** RECORDS FOR THE EXERCISE **
(* ===== verification/Hls.v ===== *)
(** * The live HLS packager

    [ace-engine/src/hls.rs], [HlsPackager]: it cuts the session's transport stream into segments at
    video access points once the target duration has passed on the selected program clock, or at the
    packet ceiling, and keeps a sliding window of them under absolute sequence numbers.  The source's
    [HlsState] is two records here: what a reader of the playlist sees ([Window]) and the run being
    accumulated ([Run]).  The mutex makes each method one step.  An [expect] that fails is
    [Err Panicked]; a [while] loop that exceeds its fuel is [Err Looping].  Durations are in 90 kHz
    ticks, and the comparison of the elapsed time with [seg_duration], which the source makes on
    [f32] seconds, is the function [target_reached].  The counters of segments are [N]. *)

From S2P Require Import Prelude Bytes Text MpegTs TsTables TsGate Audio.

(** ** State *)

Inductive HlsFailure : Type :=
  | FUnsupported | FDeadline | FInputOverflow | FAdmission | FChildExit | FPipe | FPump
  | FOutputInvalid | FOutputStall | FRecoveryLimit.

Inductive HlsStatus : Type :=
  | Starting | Ready | Recovering | Failed (reason : HlsFailure) | Stopped.

#[export] Instance HlsFailure_eq_dec : EqDecision HlsFailure.
Proof. solve_decision. Defined.
#[export] Instance HlsStatus_eq_dec : EqDecision HlsStatus.
Proof. solve_decision. Defined.

(** [matches!(status, Stopped | Failed(_))]. *)
Definition terminal (s : HlsStatus) : bool :=
  match s with Stopped | Failed _ => true | _ => false end.

Inductive HlsStop : Type := Panicked | Looping.

Record HlsSegment : Type := mkSegment { seg_bytes : bytes; seg_ticks : N; seg_discontinuity : bool }.

(** The immutable fields of [HlsPackager]. *)
Record HlsParams : Type := mkParams {
  max_segment_bytes : nat;
  window : nat;
  startup_segments : N;
  startup_timeout : N;
  target_reached : N → bool;
}.

Record Window : Type := mkWindow {
  w_generation : N;
  w_status : HlsStatus;
  w_deadline : option N;
  w_strict : bool;
  w_generation_segments : N;
  w_media_seq : N;
  w_discontinuity_sequence : N;
  w_segments : list HlsSegment;
  w_last_access : option N;
}.

Record Run : Type := mkRun {
  r_opening : bool;
  r_audio : LiveAudioSelection;
  r_input : bytes;
  r_cur : bytes;
  r_scanned : nat;
  r_clock : SelectedPcrClock;
  r_boundary : option TsTiming;
  r_pending : bool;
  r_dedup : bool;
  r_access : VideoAccessPointState;
  r_awaiting : bool;
  r_filter_sdt : bool;
}.

Record HlsState : Type := mkHls { hs_win : Window; hs_run : Run }.

(** Assignments to fields of the run. *)
Definition set_opening (b : bool) (r : Run) : Run :=
  mkRun b (r_audio r) (r_input r) (r_cur r) (r_scanned r) (r_clock r) (r_boundary r) (r_pending r)
    (r_dedup r) (r_access r) (r_awaiting r) (r_filter_sdt r).
Definition set_audio (a : LiveAudioSelection) (r : Run) : Run :=
  mkRun (r_opening r) a (r_input r) (r_cur r) (r_scanned r) (r_clock r) (r_boundary r) (r_pending r)
    (r_dedup r) (r_access r) (r_awaiting r) (r_filter_sdt r).
Definition set_input (i : bytes) (r : Run) : Run :=
  mkRun (r_opening r) (r_audio r) i (r_cur r) (r_scanned r) (r_clock r) (r_boundary r) (r_pending r)
    (r_dedup r) (r_access r) (r_awaiting r) (r_filter_sdt r).
Definition set_cur (c : bytes) (n : nat) (r : Run) : Run :=
  mkRun (r_opening r) (r_audio r) (r_input r) c n (r_clock r) (r_boundary r) (r_pending r)
    (r_dedup r) (r_access r) (r_awaiting r) (r_filter_sdt r).
Definition set_clock (c : SelectedPcrClock) (b : option TsTiming) (r : Run) : Run :=
  mkRun (r_opening r) (r_audio r) (r_input r) (r_cur r) (r_scanned r) c b (r_pending r)
    (r_dedup r) (r_access r) (r_awaiting r) (r_filter_sdt r).
Definition set_pending (b : bool) (r : Run) : Run :=
  mkRun (r_opening r) (r_audio r) (r_input r) (r_cur r) (r_scanned r) (r_clock r) (r_boundary r) b
    (r_dedup r) (r_access r) (r_awaiting r) (r_filter_sdt r).
Definition set_dedup (b : bool) (r : Run) : Run :=
  mkRun (r_opening r) (r_audio r) (r_input r) (r_cur r) (r_scanned r) (r_clock r) (r_boundary r)
    (r_pending r) b (r_access r) (r_awaiting r) (r_filter_sdt r).
Definition set_access (a : VideoAccessPointState) (r : Run) : Run :=
  mkRun (r_opening r) (r_audio r) (r_input r) (r_cur r) (r_scanned r) (r_clock r) (r_boundary r)
    (r_pending r) (r_dedup r) a (r_awaiting r) (r_filter_sdt r).
Definition set_awaiting (b : bool) (r : Run) : Run :=
  mkRun (r_opening r) (r_audio r) (r_input r) (r_cur r) (r_scanned r) (r_clock r) (r_boundary r)
    (r_pending r) (r_dedup r) (r_access r) b (r_filter_sdt r).

Definition set_run (r : Run) (st : HlsState) : HlsState := mkHls (hs_win st) r.

Definition set_status (s : HlsStatus) (w : Window) : Window :=
  mkWindow (w_generation w) s (w_deadline w) (w_strict w) (w_generation_segments w) (w_media_seq w)
    (w_discontinuity_sequence w) (w_segments w) (w_last_access w).

(** ** Construction *)

(** [HlsConfig]'s fields that the packager uses, the duration as its comparison. *)
Record HlsConfig : Type := mkHlsConfig {
  segment_packets : nat;
  window_segments : nat;
  cfg_target_reached : N → bool;
  cfg_startup_segments : N;
  startup_timeout_ms : N;
}.

(** [new]; [checked_mul] cannot fail on a validated configuration. *)
Definition hls_new (c : HlsConfig) (service_name : option bytes) : HlsParams * HlsState :=
  let seg_packets := segment_packets c `max` 3 in
  let access := access_with_service_name service_name in
  let filter_sdt := has_service_name access in
  let '(access, filter_sdt) :=
    if filter_sdt && bool_decide (seg_packets < 4) then (access_new, false) else (access, filter_sdt) in
  let access := enable_mpeg2 access in
  (mkParams (seg_packets * TS_PACKET_LEN) (window_segments c `max` 1)
     (N.max (cfg_startup_segments c) 1) (startup_timeout_ms c) (cfg_target_reached c),
   mkHls (mkWindow 0 Starting None false 0 0 0 [] None)
     (mkRun false selection_default [] [] 0 clock_new None false false access true filter_sdt)).

Definition hls_create (c : HlsConfig) (title : option bytes) (strict : bool) (now : N) : HlsParams * HlsState :=
  let '(cfg, st) := hls_new c title in
  let w := hs_win st in
  let r := set_opening strict (hs_run st) in
  let r := if strict then set_access (preserve_transport_identity (enable_mpeg2 (r_access r))) r else r in
  (cfg, mkHls (mkWindow (w_generation w) (w_status w) (Some (now + startup_timeout cfg)%N) strict
                 (w_generation_segments w) (w_media_seq w) (w_discontinuity_sequence w) (w_segments w)
                 (w_last_access w)) r).

(** ** The packager *)

Section packager.
Context (cfg : HlsParams).

Definition reset_partial (deduplicate_source_marker : bool) (r : Run) : Run :=
  mkRun false (audio_reset (r_audio r)) [] [] 0 (clock_reset (r_clock r)) None true
    deduplicate_source_marker (access_reset (r_access r)) true (r_filter_sdt r).

Definition discard_incomplete_run (r : Run) : Run :=
  mkRun (r_opening r) (r_audio r) (r_input r) [] 0 (clock_reset (r_clock r)) None true false
    (r_access r) true (r_filter_sdt r).

Definition observe_clock (r : Run) (timing : TsTiming) : ClockObservation * Run :=
  let timing := match as_pcr (r_audio r) with
                | Some p => if (p =? pid timing)%N then timing
                            else mkTsTiming (pid timing) None (discontinuity timing)
                | None => timing
                end in
  let '(observation, clock) := observe (r_clock r) timing in
  (observation,
   set_clock clock (match observation with
                    | Advanced _ => Some timing
                    | Reset => None
                    | Ignored => r_boundary r
                    end) r).

(** [while st.segments.len() >= self.window]: a window is at least one segment. *)
Fixpoint evict (segs : list HlsSegment) (media_seq disc_seq : N) : list HlsSegment * N * N :=
  match segs with
  | [] => (segs, media_seq, disc_seq)
  | s :: rest =>
      if bool_decide (window cfg ≤ length segs) then
        evict rest (media_seq + 1) (if seg_discontinuity s then disc_seq + 1 else disc_seq)%N
      else (segs, media_seq, disc_seq)
  end.

Definition hls_emit (st : HlsState) (e : nat) (ticks : N) : HlsState :=
  let w := hs_win st in
  let r := hs_run st in
  let '(segs, media_seq, disc_seq) := evict (w_segments w) (w_media_seq w) (w_discontinuity_sequence w) in
  let '(seg, audio) := audio_emitted (r_audio r) (take e (r_cur r)) in
  let segs := segs ++ [mkSegment seg ticks (r_pending r)] in
  let gsegs := saturating_add (w_generation_segments w) 1 in
  let count := if w_strict w then gsegs else lenN segs in
  let status := if negb (bool_decide (w_status w = Ready)) && (startup_segments cfg <=? count)%N
                then Ready else w_status w in
  mkHls (mkWindow (w_generation w) status (w_deadline w) (w_strict w) gsegs media_seq disc_seq segs
           (w_last_access w))
    (set_pending false (set_audio audio (set_cur (drop e (r_cur r)) 0 r))).

Definition seed_clean_run (r : Run) (prefix packet : bytes) (timing : TsTiming) : Run :=
  let cur := prefix ++ packet in
  let r := set_clock clock_new None (set_cur cur (length cur / TS_PACKET_LEN) r) in
  set_awaiting false (observe_clock r timing).2.

(** Rebase the clock on the last selected sample. *)
Definition rebase_clock (r : Run) : Run :=
  let clock := match r_boundary r with
               | Some boundary => (observe clock_new boundary).2
               | None => clock_new
               end in
  set_clock clock (r_boundary r) r.

(** The elapsed time when it has reached the target duration. *)
Definition reached (r : Run) : option N :=
  ticks ← elapsed (r_clock r); if target_reached cfg ticks then Some ticks else None.

Definition scan_lookahead (st : HlsState) (packet : bytes) : result HlsStop HlsState :=
  let r := hs_run st in
  let timing := ts_timing packet in
  let '(is_access_point, access) := access_observe (r_access r) packet in
  let r := set_access access r in
  if discontinuity timing && negb (r_dedup r) then
    Ok (set_run (discard_incomplete_run (set_access (access_reset (r_access r)) r)) st)
  else
    let '(timing, r) := if discontinuity timing
                        then (mkTsTiming (pid timing) (pcr timing) false, set_dedup false r) else (timing, r) in
    let '(observation, r) := observe_clock r timing in
    match observation with
    | Reset =>
        Ok (set_run (discard_incomplete_run (set_audio (audio_reset (r_audio r))
              (set_access (access_reset (r_access r)) r))) st)
    | _ =>
        if r_filter_sdt r && (ts_pid packet =? SDT_PID)%N then Ok (set_run r st)
        else
          match reached r with
          | Some ticks =>
              let boundary := r_boundary r in
              let st := hls_emit (set_run r st) (max_segment_bytes cfg) ticks in
              prefix ← ok_or (table_prefix (r_access (hs_run st))) Panicked;
              let r := seed_clean_run (hs_run st) prefix packet timing in
              Ok (set_run (rebase_clock (set_clock (r_clock r) boundary r)) st)
          | None =>
              let r := discard_incomplete_run r in
              if is_access_point then
                prefix ← ok_or (table_prefix (r_access r)) Panicked;
                Ok (set_run (seed_clean_run r prefix packet timing) st)
              else Ok (set_run r st)
          end
    end.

** ACTIVITY **
Everything from the line with "let boundary := r_boundary r in" down to the last line of the data above should be returned exactly, with both ends kept and nothing added.

** RESPONSE TO THE EXERCISE **
              let boundary := r_boundary r in
              let st := hls_emit (set_run r st) (max_segment_bytes cfg) ticks in
              prefix ← ok_or (table_prefix (r_access (hs_run st))) Panicked;
              let r := seed_clean_run (hs_run st) prefix packet timing in
              Ok (set_run (rebase_clock (set_clock (r_clock r) boundary r)) st)
          | None =>
              let r := discard_incomplete_run r in
              if is_access_point then
                prefix ← ok_or (table_prefix (r_access r)) Panicked;
                Ok (set_run (seed_clean_run r prefix packet timing) st)
              else Ok (set_run r st)
          end
    end.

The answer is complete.